Eckstrom v. Herndon
This text of 51 F. App'x 763 (Eckstrom v. Herndon) is published on Counsel Stack Legal Research, covering Court of Appeals for the Ninth Circuit primary law. Counsel Stack provides free access to over 12 million legal documents including statutes, case law, regulations, and constitutions.
Opinion
MEMORANDUM
Carl Anders Eckstrom, a California state prisoner, appeals the district court’s denial of his 28 U.S.C. § 2254 petition challenging his first degree murder convictions in Los Angeles County. We have jurisdiction under 28 U.S.C. § 2253. Reviewing de novo, see Mayfield v. Woodford, 270 F.3d 915, 922 (9th Cir.2001) (en banc) (stating that ineffective assistance of counsel claims raised in habeas petitions filed prior to the enactment of the Antiterrorism and Effective Death Penalty Act are reviewed de novo), we affirm.

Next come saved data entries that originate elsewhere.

Lemma rfind_app_sep (c : ascii) (d f : string) :
  PosixPath.rfind c f = None -> PosixPath.rfind c (d ++ String c f) = Some (String.length d).
Proof.
  intros Hf. induction d as [|a d IH]; simpl.
  - rewrite Hf, Ascii.eqb_refl. reflexivity.
  - rewrite IH. reflexivity.
Qed.

Lemma all_char_app (c : ascii) (x y : string) :
  all_char c (x ++ y) = all_char c x && all_char c y.
Proof. induction x as [|a x IH]; simpl; [reflexivity|]. now rewrite IH, andb_assoc. Qed.

Lemma rstrip_char_app (c : ascii) (x y : string) :
  rstrip_char c y <> "" -> rstrip_char c (x ++ y) = (x ++ rstrip_char c y)%string.
Proof.
  intros Hy. induction x as [|a x IH]; [reflexivity|].
  simpl. rewrite IH.
  destruct (x ++ rstrip_char c y)%string eqn:E.
  - exfalso. destruct x; simpl in E; [contradiction|discriminate].
  - rewrite andb_false_r. reflexivity.
Qed.

Lemma rfind_none_head (c : ascii) (f : string) :
  PosixPath.rfind c f = None -> Py.startswith f (String c "") = false.
Proof.
  destruct f as [|a r]; [reflexivity|]. simpl.
  destruct (PosixPath.rfind c r); [discriminate|].
  destruct (Ascii.eqb_spec a c) as [->|Hne]; [discriminate|].
  intros _. unfold Py.startswith. simpl.
  destruct (ascii_dec c a); [congruence|reflexivity].
Qed.

End PathFacts.

Module PathFacts2.
Import StrFacts Md2PdfMore PathFacts.

Lemma last_char_decomp (d : string) :
  d <> "" -> exists d' c, d = (d' ++ String c "")%string.
Proof.
  induction d as [|a d IH]; intros H; [contradiction|].
  destruct d as [|b d'].
  - exists "", a. reflexivity.
  - destruct IH as (d'' & c & Hd); [discriminate|].
    exists (String a d''), c. rewrite Hd. reflexivity.
Qed.

Lemma join_dir_file (d' : string) (c : ascii) (f : string) :
  c <> "/"%char -> PosixPath.rfind "/" f = None ->
  PosixPath.join (d' ++ String c "") f = ((d' ++ String c "") ++ String "/" f)%string.
Proof.
  intros Hc Hf. unfold PosixPath.join.
  rewrite (rfind_none_head _ _ Hf).
  rewrite length_append. simpl String.length.
  replace (String.length d' + 1 - 1) with (String.length d') by lia.
  rewrite substring_after.
  assert (E1 : String.eqb (d' ++ String c "") "" = false)
    by (destruct d'; reflexivity).
  assert (E2 : String.eqb (substring 0 1 (String c "")) "/" = false).
  { simpl. destruct (Ascii.eqb_spec c "/"); [contradiction|reflexivity]. }
  rewrite E1, E2. reflexivity.
Qed.

End PathFacts2.

Module OutPath.

(** [p[i:i+1] != '.'] for the indices [i .. i+n-1], the test of the loop
    [while filenameIndex < dotIndex] of [genericpath._splitext]. *)
Fixpoint has_non_dot (p : string) (i n : nat) : bool :=
  match n with
  | O => false
  | S n' => negb (String.eqb (substring i 1 p) ".") || has_non_dot p (S i) n'
  end.

(** [posixpath.splitext(p)], i.e. [_splitext(p, '/', None, '.')]:
    [sepIndex = p.rfind('/'); dotIndex = p.rfind('.')];
    if [dotIndex > sepIndex] and a character other than '.' lies between
    [sepIndex + 1] and [dotIndex], the result is [(p[:dotIndex], p[dotIndex:])],
    otherwise [(p, '')].  [None] stands for Python's [-1]. *)
Definition splitext (p : string) : string * string :=
  let sepIndex := PosixPath.rfind "/" p in
  let dotIndex := PosixPath.rfind "." p in
  match dotIndex with
  | Some d =>
      let start := match sepIndex with Some s => S s | None => 0 end in
      let after_sep := match sepIndex with Some s => Nat.ltb s d | None => true end in
      if after_sep && has_non_dot p start (d - start)
      then (substring 0 d p, substring d (String.length p - d) p)
      else (p, "")
  | None => (p, "")
  end.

Eckstrom’s counsel offered a sufficiency of the evidence defense pursuant People v. Anderson, 70 Cal.2d 15, 73 Cal.Rptr. 550, [764]*764447 P.2d 942 (Cal.1968) (in banc), and an insanity defense in a bifurcated court trial. Eckstrom contends that his counsel should have presented a diminished capacity defense, in addition to the Anderson defense, during the guilt phase of his trial. Eck-strom has not shown, however, that his counsel’s failure to do so was the result of incompetence or inadequate preparation. See Murtishaw v. Woodford, 255 F.3d 926, 939 (9th Cir.2001) (stating that petitioner “bears the heavy burden of proving that counsel’s assistance was neither reasonable nor the result of sound trial strategy”). Moreover, Eckstrom does not assert, nor does the record show that his counsel failed to consider or to investigate adequately a diminished capacity defense. We, therefore, conclude that the district court properly determined that counsel’s decision not to present a diminished capacity defense was a reasonable strategic choice rather than the result of deficient performance, and affirm the district court’s denial of Eckstrom’s habeas petition. See Strickland v. Washington, 466 U.S. 668, 689-690, 104 S.Ct. 2052, 80 L.Ed.2d 674 (1984) (stating that “a court must indulge a strong presumption that counsel’s conduct falls within the wide range of reasonable professional assistance [and] strategic choices made after thorough investigation ... are virtually unchallengeable ... ”).
AFFIRMED.
This disposition is not appropriate for publication and may not be cited to or by the courts of this circuit except as provided by Ninth Circuit Rule 36-3.